The problem: Within the records, say how many lines include the word "else"; the answer should be the number and no more.

Entries provided:
§

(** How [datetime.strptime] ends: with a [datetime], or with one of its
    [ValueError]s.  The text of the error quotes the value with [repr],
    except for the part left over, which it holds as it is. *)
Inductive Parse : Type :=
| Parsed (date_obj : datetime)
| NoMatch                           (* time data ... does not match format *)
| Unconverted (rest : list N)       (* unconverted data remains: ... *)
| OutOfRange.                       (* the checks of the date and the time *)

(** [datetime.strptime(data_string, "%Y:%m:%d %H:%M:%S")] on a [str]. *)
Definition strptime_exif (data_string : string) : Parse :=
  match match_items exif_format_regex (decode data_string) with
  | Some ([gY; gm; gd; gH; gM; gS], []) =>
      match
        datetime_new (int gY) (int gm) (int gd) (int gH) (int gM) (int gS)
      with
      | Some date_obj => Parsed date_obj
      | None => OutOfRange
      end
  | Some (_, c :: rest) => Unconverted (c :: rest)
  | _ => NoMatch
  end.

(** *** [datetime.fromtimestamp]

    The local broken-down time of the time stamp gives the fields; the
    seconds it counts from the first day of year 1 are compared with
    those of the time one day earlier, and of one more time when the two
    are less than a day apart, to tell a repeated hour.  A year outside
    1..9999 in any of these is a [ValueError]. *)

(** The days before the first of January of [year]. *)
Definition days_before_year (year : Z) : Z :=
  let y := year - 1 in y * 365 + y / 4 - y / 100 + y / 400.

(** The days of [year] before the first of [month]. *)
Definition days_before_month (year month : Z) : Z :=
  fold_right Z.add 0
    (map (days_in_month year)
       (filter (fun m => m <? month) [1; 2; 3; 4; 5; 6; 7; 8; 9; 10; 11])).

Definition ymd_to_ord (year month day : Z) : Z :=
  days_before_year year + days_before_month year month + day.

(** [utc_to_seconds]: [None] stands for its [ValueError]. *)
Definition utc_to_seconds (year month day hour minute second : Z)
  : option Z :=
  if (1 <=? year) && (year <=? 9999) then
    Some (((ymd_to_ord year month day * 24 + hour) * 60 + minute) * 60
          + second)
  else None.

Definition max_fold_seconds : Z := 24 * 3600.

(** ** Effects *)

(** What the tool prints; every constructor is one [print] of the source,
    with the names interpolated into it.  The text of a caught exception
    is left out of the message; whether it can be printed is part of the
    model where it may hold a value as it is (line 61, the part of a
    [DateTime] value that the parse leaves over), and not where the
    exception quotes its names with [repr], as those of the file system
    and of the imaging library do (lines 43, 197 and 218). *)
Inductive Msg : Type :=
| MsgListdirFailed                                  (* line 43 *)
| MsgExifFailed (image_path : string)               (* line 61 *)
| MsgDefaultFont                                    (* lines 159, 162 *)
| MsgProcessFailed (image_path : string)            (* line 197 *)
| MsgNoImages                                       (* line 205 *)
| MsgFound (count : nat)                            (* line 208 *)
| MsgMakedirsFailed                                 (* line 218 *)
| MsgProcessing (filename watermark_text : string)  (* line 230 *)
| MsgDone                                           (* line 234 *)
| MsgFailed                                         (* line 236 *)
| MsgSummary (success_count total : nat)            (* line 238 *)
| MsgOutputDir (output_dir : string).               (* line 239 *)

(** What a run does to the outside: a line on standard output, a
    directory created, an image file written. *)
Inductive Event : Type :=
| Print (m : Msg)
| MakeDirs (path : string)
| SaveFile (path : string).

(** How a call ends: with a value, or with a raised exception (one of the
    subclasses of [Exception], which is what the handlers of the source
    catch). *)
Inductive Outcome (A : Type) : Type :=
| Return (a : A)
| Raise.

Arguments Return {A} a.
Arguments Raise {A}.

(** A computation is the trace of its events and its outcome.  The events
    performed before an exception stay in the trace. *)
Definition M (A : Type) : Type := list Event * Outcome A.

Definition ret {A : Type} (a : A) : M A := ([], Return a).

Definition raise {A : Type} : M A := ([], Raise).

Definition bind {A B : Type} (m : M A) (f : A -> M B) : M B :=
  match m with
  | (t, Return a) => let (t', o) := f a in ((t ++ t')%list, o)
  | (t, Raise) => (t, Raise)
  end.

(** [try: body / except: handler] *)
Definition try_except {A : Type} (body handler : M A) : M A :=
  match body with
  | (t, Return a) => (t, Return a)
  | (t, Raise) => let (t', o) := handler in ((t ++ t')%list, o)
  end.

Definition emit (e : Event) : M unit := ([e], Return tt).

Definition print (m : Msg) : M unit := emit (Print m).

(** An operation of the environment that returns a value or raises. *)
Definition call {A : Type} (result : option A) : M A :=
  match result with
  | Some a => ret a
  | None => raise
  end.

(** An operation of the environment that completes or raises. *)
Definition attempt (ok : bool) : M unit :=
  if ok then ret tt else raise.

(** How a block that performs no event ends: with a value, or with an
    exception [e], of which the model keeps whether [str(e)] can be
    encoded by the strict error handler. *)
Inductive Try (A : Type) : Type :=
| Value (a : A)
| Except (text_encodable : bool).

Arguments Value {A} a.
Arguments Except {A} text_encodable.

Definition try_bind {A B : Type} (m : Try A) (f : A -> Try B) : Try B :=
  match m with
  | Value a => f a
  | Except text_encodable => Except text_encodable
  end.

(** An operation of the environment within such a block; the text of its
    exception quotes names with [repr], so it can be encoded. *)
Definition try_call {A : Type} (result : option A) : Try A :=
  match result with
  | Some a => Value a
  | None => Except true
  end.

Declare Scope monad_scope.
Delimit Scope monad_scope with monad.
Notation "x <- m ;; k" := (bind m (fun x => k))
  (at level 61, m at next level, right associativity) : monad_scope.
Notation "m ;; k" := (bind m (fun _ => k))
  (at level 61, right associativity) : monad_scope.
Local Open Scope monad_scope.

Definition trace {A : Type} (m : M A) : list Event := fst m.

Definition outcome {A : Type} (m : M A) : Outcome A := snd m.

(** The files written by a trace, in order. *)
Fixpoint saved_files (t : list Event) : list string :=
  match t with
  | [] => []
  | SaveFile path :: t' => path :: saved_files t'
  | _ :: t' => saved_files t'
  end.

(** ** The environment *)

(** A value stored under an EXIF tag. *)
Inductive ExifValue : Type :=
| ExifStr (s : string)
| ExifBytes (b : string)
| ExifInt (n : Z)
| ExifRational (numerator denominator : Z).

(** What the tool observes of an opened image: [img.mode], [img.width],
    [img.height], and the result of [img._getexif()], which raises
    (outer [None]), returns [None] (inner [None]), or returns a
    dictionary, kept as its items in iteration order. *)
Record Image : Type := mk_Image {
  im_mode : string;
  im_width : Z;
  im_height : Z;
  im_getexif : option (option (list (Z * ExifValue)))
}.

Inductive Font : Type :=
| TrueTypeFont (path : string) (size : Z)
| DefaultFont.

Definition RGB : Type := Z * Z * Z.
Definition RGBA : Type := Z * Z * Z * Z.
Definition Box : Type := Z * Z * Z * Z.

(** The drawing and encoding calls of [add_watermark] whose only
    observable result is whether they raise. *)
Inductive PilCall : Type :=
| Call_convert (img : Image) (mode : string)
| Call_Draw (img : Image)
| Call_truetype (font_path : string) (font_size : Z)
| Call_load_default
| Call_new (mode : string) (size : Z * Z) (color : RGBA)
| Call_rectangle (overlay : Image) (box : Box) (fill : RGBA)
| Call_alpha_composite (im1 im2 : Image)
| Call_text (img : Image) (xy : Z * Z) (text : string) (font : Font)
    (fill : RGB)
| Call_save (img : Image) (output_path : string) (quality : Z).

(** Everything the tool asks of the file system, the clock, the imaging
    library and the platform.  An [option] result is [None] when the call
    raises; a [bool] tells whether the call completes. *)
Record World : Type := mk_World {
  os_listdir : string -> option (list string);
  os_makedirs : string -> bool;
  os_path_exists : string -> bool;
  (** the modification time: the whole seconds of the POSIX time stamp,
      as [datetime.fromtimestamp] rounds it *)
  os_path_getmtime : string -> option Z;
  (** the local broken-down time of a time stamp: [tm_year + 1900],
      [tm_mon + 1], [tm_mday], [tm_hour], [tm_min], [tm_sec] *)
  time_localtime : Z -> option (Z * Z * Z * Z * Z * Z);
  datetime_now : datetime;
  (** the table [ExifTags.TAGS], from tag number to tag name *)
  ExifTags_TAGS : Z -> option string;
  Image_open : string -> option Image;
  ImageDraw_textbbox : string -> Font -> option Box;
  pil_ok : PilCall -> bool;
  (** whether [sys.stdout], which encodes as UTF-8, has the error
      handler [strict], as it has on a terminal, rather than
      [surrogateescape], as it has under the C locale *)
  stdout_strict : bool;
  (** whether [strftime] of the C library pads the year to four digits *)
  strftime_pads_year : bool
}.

§

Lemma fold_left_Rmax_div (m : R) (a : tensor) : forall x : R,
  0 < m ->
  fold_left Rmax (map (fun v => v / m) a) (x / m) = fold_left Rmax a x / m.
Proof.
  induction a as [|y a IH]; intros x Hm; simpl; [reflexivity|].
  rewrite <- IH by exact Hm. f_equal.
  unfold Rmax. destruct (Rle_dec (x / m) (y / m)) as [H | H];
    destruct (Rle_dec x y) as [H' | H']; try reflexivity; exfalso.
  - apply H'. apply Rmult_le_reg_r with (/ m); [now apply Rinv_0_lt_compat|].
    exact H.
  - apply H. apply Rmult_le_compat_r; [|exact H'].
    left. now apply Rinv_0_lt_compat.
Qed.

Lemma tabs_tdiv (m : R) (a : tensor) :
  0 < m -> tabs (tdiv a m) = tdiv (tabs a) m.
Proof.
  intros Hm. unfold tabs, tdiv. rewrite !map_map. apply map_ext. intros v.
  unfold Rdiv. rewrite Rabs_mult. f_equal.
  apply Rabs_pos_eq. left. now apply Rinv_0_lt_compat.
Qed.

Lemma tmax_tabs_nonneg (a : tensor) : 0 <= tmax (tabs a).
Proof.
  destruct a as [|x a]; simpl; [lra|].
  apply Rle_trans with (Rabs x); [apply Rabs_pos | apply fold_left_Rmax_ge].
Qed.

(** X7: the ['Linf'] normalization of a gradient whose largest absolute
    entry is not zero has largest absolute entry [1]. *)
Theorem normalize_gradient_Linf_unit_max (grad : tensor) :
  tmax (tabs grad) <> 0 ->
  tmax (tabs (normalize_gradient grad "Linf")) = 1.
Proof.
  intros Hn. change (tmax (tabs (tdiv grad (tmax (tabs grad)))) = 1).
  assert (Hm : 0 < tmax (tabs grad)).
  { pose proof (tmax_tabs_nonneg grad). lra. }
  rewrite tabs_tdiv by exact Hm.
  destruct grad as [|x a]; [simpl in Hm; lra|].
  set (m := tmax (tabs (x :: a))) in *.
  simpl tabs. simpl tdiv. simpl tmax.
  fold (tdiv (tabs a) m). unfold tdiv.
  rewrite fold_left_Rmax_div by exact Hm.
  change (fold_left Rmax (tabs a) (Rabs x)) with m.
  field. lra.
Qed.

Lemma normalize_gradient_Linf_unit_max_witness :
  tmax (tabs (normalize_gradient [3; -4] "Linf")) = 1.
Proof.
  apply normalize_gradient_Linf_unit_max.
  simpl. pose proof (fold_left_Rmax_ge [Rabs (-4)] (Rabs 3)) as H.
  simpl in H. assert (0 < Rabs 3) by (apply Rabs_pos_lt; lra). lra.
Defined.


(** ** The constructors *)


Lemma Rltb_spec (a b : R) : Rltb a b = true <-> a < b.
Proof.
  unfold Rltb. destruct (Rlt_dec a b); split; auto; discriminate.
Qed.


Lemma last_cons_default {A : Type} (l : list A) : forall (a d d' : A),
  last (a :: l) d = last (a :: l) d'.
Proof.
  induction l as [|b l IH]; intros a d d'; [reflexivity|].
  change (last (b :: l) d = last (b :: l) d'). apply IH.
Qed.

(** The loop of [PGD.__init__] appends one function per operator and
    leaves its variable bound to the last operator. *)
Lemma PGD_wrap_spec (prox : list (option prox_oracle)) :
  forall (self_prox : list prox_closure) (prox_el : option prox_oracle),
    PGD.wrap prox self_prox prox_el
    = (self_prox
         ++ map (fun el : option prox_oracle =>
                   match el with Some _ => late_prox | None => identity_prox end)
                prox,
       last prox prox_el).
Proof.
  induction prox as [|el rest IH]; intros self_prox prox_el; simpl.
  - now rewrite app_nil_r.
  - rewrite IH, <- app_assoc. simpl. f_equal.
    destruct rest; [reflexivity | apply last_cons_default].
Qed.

§

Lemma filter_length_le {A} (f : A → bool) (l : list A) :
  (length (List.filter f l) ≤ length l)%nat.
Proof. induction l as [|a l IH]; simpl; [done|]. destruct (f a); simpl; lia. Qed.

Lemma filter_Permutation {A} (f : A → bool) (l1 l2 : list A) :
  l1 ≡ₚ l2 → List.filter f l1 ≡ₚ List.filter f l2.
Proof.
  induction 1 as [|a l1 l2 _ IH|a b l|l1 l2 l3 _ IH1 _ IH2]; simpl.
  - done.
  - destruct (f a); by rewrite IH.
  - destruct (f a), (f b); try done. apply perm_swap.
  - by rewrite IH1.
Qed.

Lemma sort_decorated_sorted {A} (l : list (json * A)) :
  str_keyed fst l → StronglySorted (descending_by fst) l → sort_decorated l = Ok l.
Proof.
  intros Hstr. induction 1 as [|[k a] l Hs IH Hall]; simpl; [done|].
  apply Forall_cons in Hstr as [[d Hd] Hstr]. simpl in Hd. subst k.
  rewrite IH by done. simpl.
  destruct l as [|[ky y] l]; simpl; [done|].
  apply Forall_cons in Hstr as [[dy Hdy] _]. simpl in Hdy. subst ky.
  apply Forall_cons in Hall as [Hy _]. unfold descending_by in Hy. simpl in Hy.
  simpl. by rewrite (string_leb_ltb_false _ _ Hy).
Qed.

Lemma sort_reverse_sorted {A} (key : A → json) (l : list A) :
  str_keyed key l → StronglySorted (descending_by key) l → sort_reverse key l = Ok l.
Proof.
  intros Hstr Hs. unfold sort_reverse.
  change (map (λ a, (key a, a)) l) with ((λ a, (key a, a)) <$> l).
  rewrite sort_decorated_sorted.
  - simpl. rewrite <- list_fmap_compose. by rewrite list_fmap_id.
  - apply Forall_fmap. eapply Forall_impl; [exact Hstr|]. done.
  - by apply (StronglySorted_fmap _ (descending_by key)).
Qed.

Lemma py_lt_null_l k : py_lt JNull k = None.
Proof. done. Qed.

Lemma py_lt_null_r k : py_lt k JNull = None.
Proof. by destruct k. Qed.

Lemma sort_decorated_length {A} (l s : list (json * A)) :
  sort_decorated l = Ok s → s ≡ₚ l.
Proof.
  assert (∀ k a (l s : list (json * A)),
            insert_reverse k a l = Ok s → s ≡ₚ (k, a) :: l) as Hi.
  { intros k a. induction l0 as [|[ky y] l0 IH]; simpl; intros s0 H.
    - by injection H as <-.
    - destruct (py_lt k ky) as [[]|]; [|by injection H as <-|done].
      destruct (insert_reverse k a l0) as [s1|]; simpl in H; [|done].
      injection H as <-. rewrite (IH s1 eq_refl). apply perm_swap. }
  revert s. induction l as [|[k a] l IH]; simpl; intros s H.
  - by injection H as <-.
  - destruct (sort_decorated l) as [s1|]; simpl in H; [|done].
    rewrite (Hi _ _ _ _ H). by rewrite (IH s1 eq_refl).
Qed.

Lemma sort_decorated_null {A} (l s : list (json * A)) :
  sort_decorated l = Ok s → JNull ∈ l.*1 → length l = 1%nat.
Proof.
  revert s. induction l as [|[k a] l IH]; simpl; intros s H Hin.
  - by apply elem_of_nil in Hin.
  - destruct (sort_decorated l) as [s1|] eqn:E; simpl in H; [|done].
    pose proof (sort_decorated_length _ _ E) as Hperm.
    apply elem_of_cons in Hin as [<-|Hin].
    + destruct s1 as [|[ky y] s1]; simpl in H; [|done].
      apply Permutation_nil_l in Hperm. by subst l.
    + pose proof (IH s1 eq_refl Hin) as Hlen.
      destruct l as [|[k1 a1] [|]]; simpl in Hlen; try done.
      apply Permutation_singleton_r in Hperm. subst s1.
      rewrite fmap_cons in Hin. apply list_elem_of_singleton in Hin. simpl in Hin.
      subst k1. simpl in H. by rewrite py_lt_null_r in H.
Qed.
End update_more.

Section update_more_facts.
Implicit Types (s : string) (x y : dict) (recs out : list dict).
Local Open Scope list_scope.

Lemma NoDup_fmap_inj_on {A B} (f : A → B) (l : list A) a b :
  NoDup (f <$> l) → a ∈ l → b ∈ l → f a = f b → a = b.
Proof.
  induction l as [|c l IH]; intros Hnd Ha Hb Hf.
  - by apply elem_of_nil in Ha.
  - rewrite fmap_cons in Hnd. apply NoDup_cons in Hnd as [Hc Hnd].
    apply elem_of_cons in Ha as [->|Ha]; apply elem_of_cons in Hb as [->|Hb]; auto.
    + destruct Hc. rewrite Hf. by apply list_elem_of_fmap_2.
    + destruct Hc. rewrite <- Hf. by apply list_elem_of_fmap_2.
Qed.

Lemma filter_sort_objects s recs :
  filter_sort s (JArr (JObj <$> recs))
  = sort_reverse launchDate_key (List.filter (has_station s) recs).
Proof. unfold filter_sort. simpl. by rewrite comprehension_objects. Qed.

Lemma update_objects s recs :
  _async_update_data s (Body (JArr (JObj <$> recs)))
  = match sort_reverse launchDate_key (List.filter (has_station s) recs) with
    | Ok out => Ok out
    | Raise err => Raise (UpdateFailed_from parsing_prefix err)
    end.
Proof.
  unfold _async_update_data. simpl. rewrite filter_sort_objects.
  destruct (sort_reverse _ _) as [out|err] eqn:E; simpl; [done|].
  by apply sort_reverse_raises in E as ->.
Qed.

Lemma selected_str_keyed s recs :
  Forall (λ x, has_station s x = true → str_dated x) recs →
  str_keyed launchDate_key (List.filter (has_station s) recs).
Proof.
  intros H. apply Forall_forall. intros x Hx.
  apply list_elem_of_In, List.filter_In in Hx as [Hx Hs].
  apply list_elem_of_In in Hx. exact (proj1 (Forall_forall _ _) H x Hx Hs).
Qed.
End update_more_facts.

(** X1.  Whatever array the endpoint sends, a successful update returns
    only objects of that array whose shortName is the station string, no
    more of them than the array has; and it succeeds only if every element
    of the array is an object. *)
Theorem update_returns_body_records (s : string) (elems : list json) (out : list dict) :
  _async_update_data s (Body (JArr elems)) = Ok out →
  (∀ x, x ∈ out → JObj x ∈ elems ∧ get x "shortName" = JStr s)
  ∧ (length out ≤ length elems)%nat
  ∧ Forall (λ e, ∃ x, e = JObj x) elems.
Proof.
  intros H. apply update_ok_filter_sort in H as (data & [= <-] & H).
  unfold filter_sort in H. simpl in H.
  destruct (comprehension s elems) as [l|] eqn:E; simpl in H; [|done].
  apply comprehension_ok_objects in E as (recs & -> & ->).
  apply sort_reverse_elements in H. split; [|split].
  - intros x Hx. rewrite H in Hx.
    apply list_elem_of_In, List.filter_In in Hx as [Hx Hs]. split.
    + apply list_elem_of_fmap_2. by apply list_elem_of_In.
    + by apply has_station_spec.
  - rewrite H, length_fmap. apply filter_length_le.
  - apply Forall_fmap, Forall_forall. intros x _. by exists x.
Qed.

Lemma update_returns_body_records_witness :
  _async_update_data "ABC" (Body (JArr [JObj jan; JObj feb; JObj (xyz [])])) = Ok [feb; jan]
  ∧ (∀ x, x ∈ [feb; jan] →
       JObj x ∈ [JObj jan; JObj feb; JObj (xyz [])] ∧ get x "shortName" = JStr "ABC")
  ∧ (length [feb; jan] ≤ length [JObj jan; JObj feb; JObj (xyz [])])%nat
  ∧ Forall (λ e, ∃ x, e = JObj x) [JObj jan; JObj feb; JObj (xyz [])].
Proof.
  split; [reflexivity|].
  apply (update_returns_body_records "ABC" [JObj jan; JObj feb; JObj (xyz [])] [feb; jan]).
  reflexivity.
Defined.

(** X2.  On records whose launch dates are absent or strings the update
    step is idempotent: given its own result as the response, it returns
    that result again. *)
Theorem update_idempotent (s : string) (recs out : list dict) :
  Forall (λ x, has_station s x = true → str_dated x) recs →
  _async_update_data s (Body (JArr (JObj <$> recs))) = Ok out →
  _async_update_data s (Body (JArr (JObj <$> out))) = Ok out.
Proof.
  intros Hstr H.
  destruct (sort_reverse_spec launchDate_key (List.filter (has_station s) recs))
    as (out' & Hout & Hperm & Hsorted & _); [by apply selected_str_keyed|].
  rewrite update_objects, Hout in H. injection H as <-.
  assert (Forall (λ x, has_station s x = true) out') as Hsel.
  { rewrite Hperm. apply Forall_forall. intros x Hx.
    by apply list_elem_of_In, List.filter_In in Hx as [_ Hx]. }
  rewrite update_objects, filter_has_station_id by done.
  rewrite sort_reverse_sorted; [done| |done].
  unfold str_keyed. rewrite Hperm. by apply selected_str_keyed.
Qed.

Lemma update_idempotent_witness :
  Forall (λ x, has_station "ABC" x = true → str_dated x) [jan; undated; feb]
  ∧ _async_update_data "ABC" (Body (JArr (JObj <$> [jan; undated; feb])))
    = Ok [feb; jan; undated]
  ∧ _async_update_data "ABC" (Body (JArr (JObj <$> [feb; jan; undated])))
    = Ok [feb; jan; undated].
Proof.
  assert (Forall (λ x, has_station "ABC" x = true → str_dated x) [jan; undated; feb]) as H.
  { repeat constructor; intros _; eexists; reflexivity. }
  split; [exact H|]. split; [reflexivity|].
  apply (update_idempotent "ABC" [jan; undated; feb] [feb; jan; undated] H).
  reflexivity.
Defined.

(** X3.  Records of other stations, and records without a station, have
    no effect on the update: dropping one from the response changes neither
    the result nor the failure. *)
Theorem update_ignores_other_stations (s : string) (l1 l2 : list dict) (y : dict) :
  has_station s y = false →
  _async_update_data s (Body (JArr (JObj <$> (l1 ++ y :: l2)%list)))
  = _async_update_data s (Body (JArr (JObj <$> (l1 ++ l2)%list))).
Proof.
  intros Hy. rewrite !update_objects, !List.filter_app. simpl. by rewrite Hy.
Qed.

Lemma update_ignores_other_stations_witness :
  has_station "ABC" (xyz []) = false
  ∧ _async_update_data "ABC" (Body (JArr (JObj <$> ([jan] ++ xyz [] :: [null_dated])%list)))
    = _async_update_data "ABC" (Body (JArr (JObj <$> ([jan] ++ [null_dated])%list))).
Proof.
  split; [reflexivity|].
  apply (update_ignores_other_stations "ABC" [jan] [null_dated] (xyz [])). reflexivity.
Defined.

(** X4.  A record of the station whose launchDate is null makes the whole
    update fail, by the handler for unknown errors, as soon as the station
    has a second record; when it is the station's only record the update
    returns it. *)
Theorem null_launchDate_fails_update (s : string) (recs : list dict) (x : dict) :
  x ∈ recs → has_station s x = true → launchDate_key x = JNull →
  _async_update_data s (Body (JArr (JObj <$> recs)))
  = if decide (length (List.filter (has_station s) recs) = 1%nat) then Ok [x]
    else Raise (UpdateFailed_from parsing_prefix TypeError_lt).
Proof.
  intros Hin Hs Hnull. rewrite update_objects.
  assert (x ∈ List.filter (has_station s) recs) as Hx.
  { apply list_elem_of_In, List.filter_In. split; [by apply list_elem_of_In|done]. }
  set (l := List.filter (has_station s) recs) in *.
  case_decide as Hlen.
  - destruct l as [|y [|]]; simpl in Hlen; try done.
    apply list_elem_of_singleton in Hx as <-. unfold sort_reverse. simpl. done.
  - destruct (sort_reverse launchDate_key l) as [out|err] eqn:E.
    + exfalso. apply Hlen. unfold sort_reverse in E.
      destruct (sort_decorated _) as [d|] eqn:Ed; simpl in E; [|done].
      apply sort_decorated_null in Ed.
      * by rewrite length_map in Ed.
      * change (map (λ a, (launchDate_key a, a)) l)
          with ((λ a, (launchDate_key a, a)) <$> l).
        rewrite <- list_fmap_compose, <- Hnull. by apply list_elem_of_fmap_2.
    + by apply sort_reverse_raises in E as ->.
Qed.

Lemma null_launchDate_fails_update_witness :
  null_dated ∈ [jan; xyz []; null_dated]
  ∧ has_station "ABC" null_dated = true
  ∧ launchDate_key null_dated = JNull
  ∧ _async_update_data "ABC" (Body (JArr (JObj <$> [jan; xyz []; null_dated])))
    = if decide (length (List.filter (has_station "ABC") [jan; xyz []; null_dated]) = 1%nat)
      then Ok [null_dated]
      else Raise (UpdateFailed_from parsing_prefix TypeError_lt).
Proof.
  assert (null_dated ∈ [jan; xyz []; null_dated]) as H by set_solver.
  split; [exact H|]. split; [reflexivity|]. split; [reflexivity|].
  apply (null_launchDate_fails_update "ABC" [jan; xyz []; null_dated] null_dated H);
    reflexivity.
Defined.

§

Result for this exercise: 4